Activation of MAPK signalling results in resistance to saracatinib (AZD0530) in ovarian cancer
Abstract
SRC tyrosine kinase is often overexpressed and activated in advanced, poor-prognosis ovarian tumors. Preclinical studies have indicated that targeted SRC inhibitors may be beneficial for treating this disease. The SAPPROC trial explored the effects of adding the SRC inhibitor saracatinib (AZD0530) to weekly paclitaxel for platinum-resistant ovarian cancer; however, this combination did not improve progression-free survival (PFS) for affected women. In our study, we aimed to uncover the mechanisms behind resistance to SRC inhibitors in ovarian cancer cells. Utilizing two complementary approaches—a targeted siRNA screen of tumor suppressor genes and a phospho-receptor tyrosine kinase array—we found that the activation of MAPK signaling, driven by decreased expression of NF1 (neurofibromin) or the overexpression of HER2 and the insulin receptor, contributes to resistance against AZD0530. Specifically, knocking down NF1 in two ovarian cancer cell lines led to resistance to AZD0530, which was associated with activated MEK and ERK signaling pathways.

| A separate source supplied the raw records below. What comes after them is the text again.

(* ===== verification/TasksLife.v ===== *)
(** * Creating and deleting tasks, and starting the scheduler *)
From S2P Require Import Prelude RtosList KList Tasks TasksInv TasksOk TasksApi.
Local Open Scope Z_scope.
Implicit Types (A : astate) (d : kdata) (k : akernel) (i j l : positive) (t : TaskHandle_t).

Section life.
Context (idle : TaskHandle_t).

(** ** The memory of a TCB appears and disappears *)
Definition new_items (t : TaskHandle_t) (p : Z) A : astate :=
  a_new (Ev t) (configMAX_PRIORITIES - p) (Z.pos t) (a_new (St t) 0 (Z.pos t) A).

Definition drop_items (t : TaskHandle_t) A : astate := a_drop (Ev t) (a_drop (St t) A).

Lemma new_items_fresh x y A d t :
  wf idle x y A d → tcbs d !! t = None → (St t ∉ a_items A) ∧ (Ev t ∉ a_items A).
Proof.
  intros W Ht. split; intros Hi; destruct (wf_tasks _ _ _ _ _ W _ Hi) as (u & [U HU] & [E|E]); try done;
    injection E as ->; congruence.
Qed.

Lemma list_sorted_ext A A' l :
  a_lists A' = a_lists A → (∀ j, holds A l j → a_val A' j = a_val A j) → list_sorted A l → list_sorted A' l.
Proof.
  intros El Hv Sl a Ha. rewrite El in Ha. specialize (Sl a Ha).
  assert (HE : ∀ j, j ∈ elems a → a_val A' j = a_val A j) by (intros j Hj; apply Hv; by exists a).
  revert Sl HE. generalize (elems a). intros xs. induction 1 as [|x xs Sx IH F]; intros HE; constructor.
  - apply IH. intros j Hj. apply HE. by right.
  - rewrite Forall_forall in F |- *. intros y Hy. rewrite !HE by set_solver. auto.
Qed.

(** Timing depends on the lists and the wake times on them only. *)
Lemma timed_ext lo nx A A' d d' :
  timed lo nx A d → a_lists A' = a_lists A → (∀ l j, holds A l j → a_val A' j = a_val A j) →
  pxDelayedTaskList d' = pxDelayedTaskList d → pxOverflowDelayedTaskList d' = pxOverflowDelayedTaskList d →
  xTickCount d' = xTickCount d → timed lo nx A' d'.
Proof.
  intros T El Hv E1 E2 E3.
  assert (HH : ∀ l j, holds A' l j ↔ holds A l j) by (intros l j; unfold holds; by rewrite El).
  destruct T as [Tp Tc To Ts Tw Tt]. constructor; rewrite ?E1, ?E2, ?E3; try done.
  - intros t Ht%HH. rewrite (Hv _ _ Ht). auto.
  - intros t Ht%HH. rewrite (Hv _ _ Ht). auto.
  - destruct Ts. split; eapply list_sorted_ext; eauto.
  - intros t l Dl Ht%HH. rewrite (Hv _ _ Ht). eauto.
Qed.

Lemma core_new lo nx A d t T p :
  core idle None None lo nx A d → tcbs d !! t = None → tcb_ok T →
  Z.of_nat (size (a_items A)) + 2 < 4294967296 →
  core idle (Some t) None lo nx (new_items t p A)
    (set_uxCurrentNumberOfTasks (u32 (uxCurrentNumberOfTasks d + 1)) (set_tcbs (<[t := T]> (tcbs d)) d)).
Proof.
  intros [W Ti C] Ht Hp Hsz. destruct (new_items_fresh _ _ _ _ _ W Ht) as [F1 F2].
  assert (HN : ∀ l i, holds A l i → i ≠ St t ∧ i ≠ Ev t).
  { intros l i Hi%(lo_items _ (wf_ok _ _ _ _ _ W)). split; intros ->; done. }
  assert (Hsz' : size (a_items (new_items t p A)) = (size (a_items A) + 2)%nat).
  { simpl. rewrite !size_union, !size_singleton by set_solver. lia. }
  assert (HD : ∀ u, is_Some (<[t := T]> (tcbs d) !! u) → u = t ∨ is_Some (tcbs d !! u)).
  { intros u [U HU]. apply lookup_insert_Some in HU as [[<- _]|[_ HU]]; [by left|right; by exists U]. }
  pose proof (wf_tcbs_items _ _ _ _ _ W) as Hsz2. destruct W as [Wok Wex Wit Wta Wow Wpr Wst Wtr Ws We Wr Ww Wto Wc Wi].
  constructor.
  - constructor; simpl; try done.
    + destruct Wok as [L1 L2 L3 L4 L5]. constructor; try done; [|rewrite Hsz'; lia].
      intros l i Hi. pose proof (L3 l i Hi). simpl. set_solver.
    + intros u Hu. destruct (decide (u = t)) as [->|Hne]; [set_solver|].
      apply HD in Hu as [?|Hu]; [done|]. destruct (Wit u Hu). set_solver.
    + intros i. rewrite !elem_of_union, !elem_of_singleton. intros Hi.
      assert (Hcase : (i = St t ∨ i = Ev t) ∨ i ∈ a_items A) by tauto.
      destruct Hcase as [?|Hi']; [exists t; split; [rewrite lookup_insert_eq; by exists T|done]|]. clear Hi; rename Hi' into Hi.
      destruct (Wta i Hi) as (u & [U HU] & Hiu). exists u. split; [|done].
      rewrite lookup_insert_ne by congruence. by exists U.
    + intros u Hu. destruct (decide (u = t)) as [->|Hne].
      * split; by rewrite decide_True.
      * apply HD in Hu as [?|Hu]; [done|]. rewrite !decide_False by item_ne. by apply Wow.
    + intros u U. rewrite lookup_insert_Some. intros [[<- <-]|[_ HU]]; [done|eauto].
    + intros u Hu Hx. apply HD in Hu as [?|Hu]; [congruence|]. by apply Wst.
    + intros u l [= <-] Hl. by destruct (HN _ _ Hl).
    + intros q u U R. rewrite lookup_insert_Some. intros [[<- <-]|[_ HU]]; [|eauto].
      destruct R as (l & _ & Hl). by destruct (HN _ _ Hl).
    + intros u l Hl _ _. by apply (Ww u l).
    + destruct Wc as (c & Hc & [C0 HC0]). exists c. split; [done|]. rewrite lookup_insert_ne by congruence. by exists C0.
    + intros Hr. destruct (Wi Hr) as [(I & HI & Hz) Hrdy]. split; [|intros _; by apply Hrdy].
      exists I. rewrite lookup_insert_ne by congruence. done.
  - apply (timed_ext _ _ A _ d); try done. intros l j Hj. destruct (HN _ _ Hj). simpl. by rewrite !decide_False by done.
  - destruct C as [Cn Cd Cg]. constructor; simpl; [|done|done].
    rewrite map_size_insert, Ht, Cn. simpl. rewrite u32_id by (unfold is_u32; lia). lia.
Qed.

Lemma core_drop lo nx A d t :
  core idle (Some t) None lo nx A d → is_Some (tcbs d !! t) → (∀ l, ¬ holds A l (Ev t)) →
  t ≠ idle → pxCurrentTCB d ≠ Some t →
  core idle None None lo nx (drop_items t A)
    (set_tcbs (delete t (tcbs d)) (set_uxCurrentNumberOfTasks (u32 (uxCurrentNumberOfTasks d - 1)) d)).
Proof.
  intros [W Ti C] Ht He Hi Hcu.
  assert (HN : ∀ l i, holds A l i → i ≠ St t ∧ i ≠ Ev t).
  { intros l i Hl. split; intros ->; [by apply (wf_transit _ _ _ _ _ W) in Hl|by apply (He l)]. }
  assert (HD : ∀ u, is_Some (delete t (tcbs d) !! u) → u ≠ t ∧ is_Some (tcbs d !! u)).
  { intros u [U HU]. apply lookup_delete_Some in HU as [? HU]. split; [congruence|by exists U]. }
  assert (HD2 : ∀ u, u ≠ t → is_Some (tcbs d !! u) → is_Some (delete t (tcbs d) !! u))
    by (intros u Hu; by rewrite lookup_delete_ne).
  pose proof (wf_size _ _ _ _ _ W) as Hsz2. destruct W as [Wok Wex Wit Wta Wow Wpr Wst Wtr Ws We Wr Ww Wto Wc Wi].
  constructor.
  - constructor; simpl; try done.
    + destruct Wok as [L1 L2 L3 L4 L5]. constructor; try done.
      * intros l i Hl. pose proof (L3 l i Hl). destruct (HN _ _ Hl). simpl. set_solver.
      * simpl. assert (size (a_items A ∖ {[St t]} ∖ {[Ev t]}) ≤ size (a_items A))%nat; [|lia].
        apply subseteq_size. set_solver.
    + intros u Hu. apply HD in Hu as [Hne Hu]. destruct (Wit u Hu).
      rewrite !elem_of_difference, !elem_of_singleton. split; (split; [split|]); try done; item_ne.
    + intros i. rewrite !elem_of_difference, !elem_of_singleton. intros [[Hii ?] ?].
      destruct (Wta i Hii) as (u & Hu & Hiu). exists u. split; [|done]. apply HD2; [|done].
      intros ->. naive_solver.
    + intros u [_ Hu]%HD. by apply Wow.
    + intros u U [_ HU]%lookup_delete_Some. eauto.
    + intros u [Hne Hu]%HD _. apply Wst; [done|congruence].
    + intros q u U R [_ HU]%lookup_delete_Some. eauto.
    + intros u l Hl _ _. apply (Ww u l Hl); [|done]. intros [= ->]. by apply (He l).
    + destruct Wc as (c & Hc & Hcs). exists c. split; [done|]. apply HD2; [congruence|done].
    + intros Hr. destruct (Wi Hr) as [(I & HI & Hz) Hrdy]. split; [|intros _; apply Hrdy; congruence].
      exists I. by rewrite lookup_delete_ne.
  - by apply (timed_ext _ _ A _ d).
  - destruct C as [Cn Cd Cg]. constructor; simpl; [|done|done]. destruct Ht as [T HT].
    rewrite map_size_delete, HT, Cn. simpl.
    assert (size (tcbs d) ≠ 0)%nat by (intros E; apply map_size_empty_inv in E; by rewrite E in HT).
    rewrite u32_id by (unfold is_u32; lia). lia.
Qed.
(** ** Creation *)
Definition new_tcb (p : Z) : TCB :=
  MkTCB p (replicate configTASK_NOTIFICATION_ARRAY_ENTRIES 0)
    (replicate configTASK_NOTIFICATION_ARRAY_ENTRIES taskNOT_WAITING_NOTIFICATION).

Lemma new_tcb_ok p : 0 ≤ p < 5 → tcb_ok (new_tcb p).
Proof. by constructor. Qed.

(** The priority a task gets: too high a one is lowered. *)
Definition clamped (p : Z) : Z := if configMAX_PRIORITIES <=? p then configMAX_PRIORITIES - 1 else p.

Lemma clamped_range p : 0 ≤ p → 0 ≤ clamped p < 5.
Proof. unfold clamped, configMAX_PRIORITIES. destruct (Z.leb_spec 5 p); lia. Qed.

Definition counted_one (d : kdata) : kdata := set_uxCurrentNumberOfTasks (u32 (uxCurrentNumberOfTasks d + 1)) d.

(** The kernel with the new task in memory, and on no list. *)
Definition with_task (t : TaskHandle_t) (p : Z) k : akernel :=
  MkKernel (new_items t p (lists k)) (set_tcbs (<[t := new_tcb p]> (tcbs (data k))) (data k)).

Lemma wp_prvInitialiseNewTask t p Q k :
  (St t ∉ a_items (lists k)) → (Ev t ∉ a_items (lists k)) → Q () (with_task t (clamped p) k) →
  wp (prvInitialiseNewTask t p) Q k.
Proof.
  intros F1 F2 HQ. unfold prvInitialiseNewTask. fold (clamped p). fold (new_tcb (clamped p)).
  do 2 wp_step. unfold wp, mbind, K_bind, lst. simpl.
  rewrite bool_decide_eq_false_2 by done. simpl. rewrite bool_decide_eq_false_2 by set_solver. exact HQ.
Qed.

(** The running task may change while [x] is in transit. *)
Lemma core_current x y lo nx A d t :
  core idle x y lo nx A d → is_Some (tcbs d !! t) → core idle x y lo nx A (set_pxCurrentTCB (Some t) d).
Proof.
  intros [W Ti C] Ht. constructor; [|by apply (timed_data lo nx _ _ _ d)|by apply (counted_data _ d)].
  apply (wf_data _ _ _ _ d); [done|done|by exists t|done|]. pose proof (wf_top _ _ _ _ _ W). simpl. lia.
Qed.

Lemma top_new A A' d d' t T c C :
  top_runs A d → tcbs d !! t = None → tcbs d' = <[t := T]> (tcbs d) →
  (∀ p u, ready A' p u → ready A p u ∨ (u = t ∧ p = uxPriority T)) →
  pxCurrentTCB d = Some c → tcbs d !! c = Some C → xYieldPending d' = xYieldPending d →
  (pxCurrentTCB d' = Some c ∧ uxPriority T ≤ uxPriority C ∨ pxCurrentTCB d' = Some t ∧ uxPriority C ≤ uxPriority T) →
  top_runs A' d'.
Proof.
  intros Tr Ht E HR Hc HC Ey Hcase Y c' C' p u Hc' HC' Hu. rewrite E in HC'. rewrite Ey in Y.
  assert (c ≠ t) by congruence.
  assert (HP : p ≤ uxPriority C ∨ p = uxPriority T).
  { destruct (HR p u Hu) as [Hr|[_ ?]]; [left|by right]. by apply (Tr Y c C p u). }
  destruct Hcase as [[E' ?]|[E' ?]]; rewrite E' in Hc'; injection Hc' as <-.
  - rewrite lookup_insert_ne in HC' by done. simplify_eq. lia.
  - rewrite lookup_insert_eq in HC'. injection HC' as <-. lia.
Qed.

Record created (t : TaskHandle_t) (p : Z) k k' : Prop := {
  cr_tcb : ∃ T, tcbs (data k') = <[t := T]> (tcbs (data k)) ∧ uxPriority T = clamped p;
  cr_ready : ready (lists k') (clamped p) t;
  cr_rest : ∀ u, u ≠ t → same_place k k' u }.

Lemma same_place_new k k' t p l :
  moved (new_items t p (lists k)) (lists k') (St t) (Some l) False → ∀ u, u ≠ t → same_place k k' u.
Proof.
  intros M u Hu l'. split; (rewrite (moved_holds_ne _ _ _ _ _ _ _ M) by item_ne; done).
Qed.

Moreover, silencing HER2 and the insulin receptor partially resensitized AZD0530-resistant cells, linked to reduced phosphorylation of MEK and ERK. Our findings also revealed a synergistic effect when combining SRC and MEK inhibitors in both AZD0530-sensitive and -resistant cells, with MEK inhibition being sufficient to fully resensitize the resistant cells. This research provides a preclinical rationale for combining SRC and MEK inhibitors in ovarian cancer treatment and emphasizes the importance of AZD0530 biomarker-driven patient selection for clinical trials.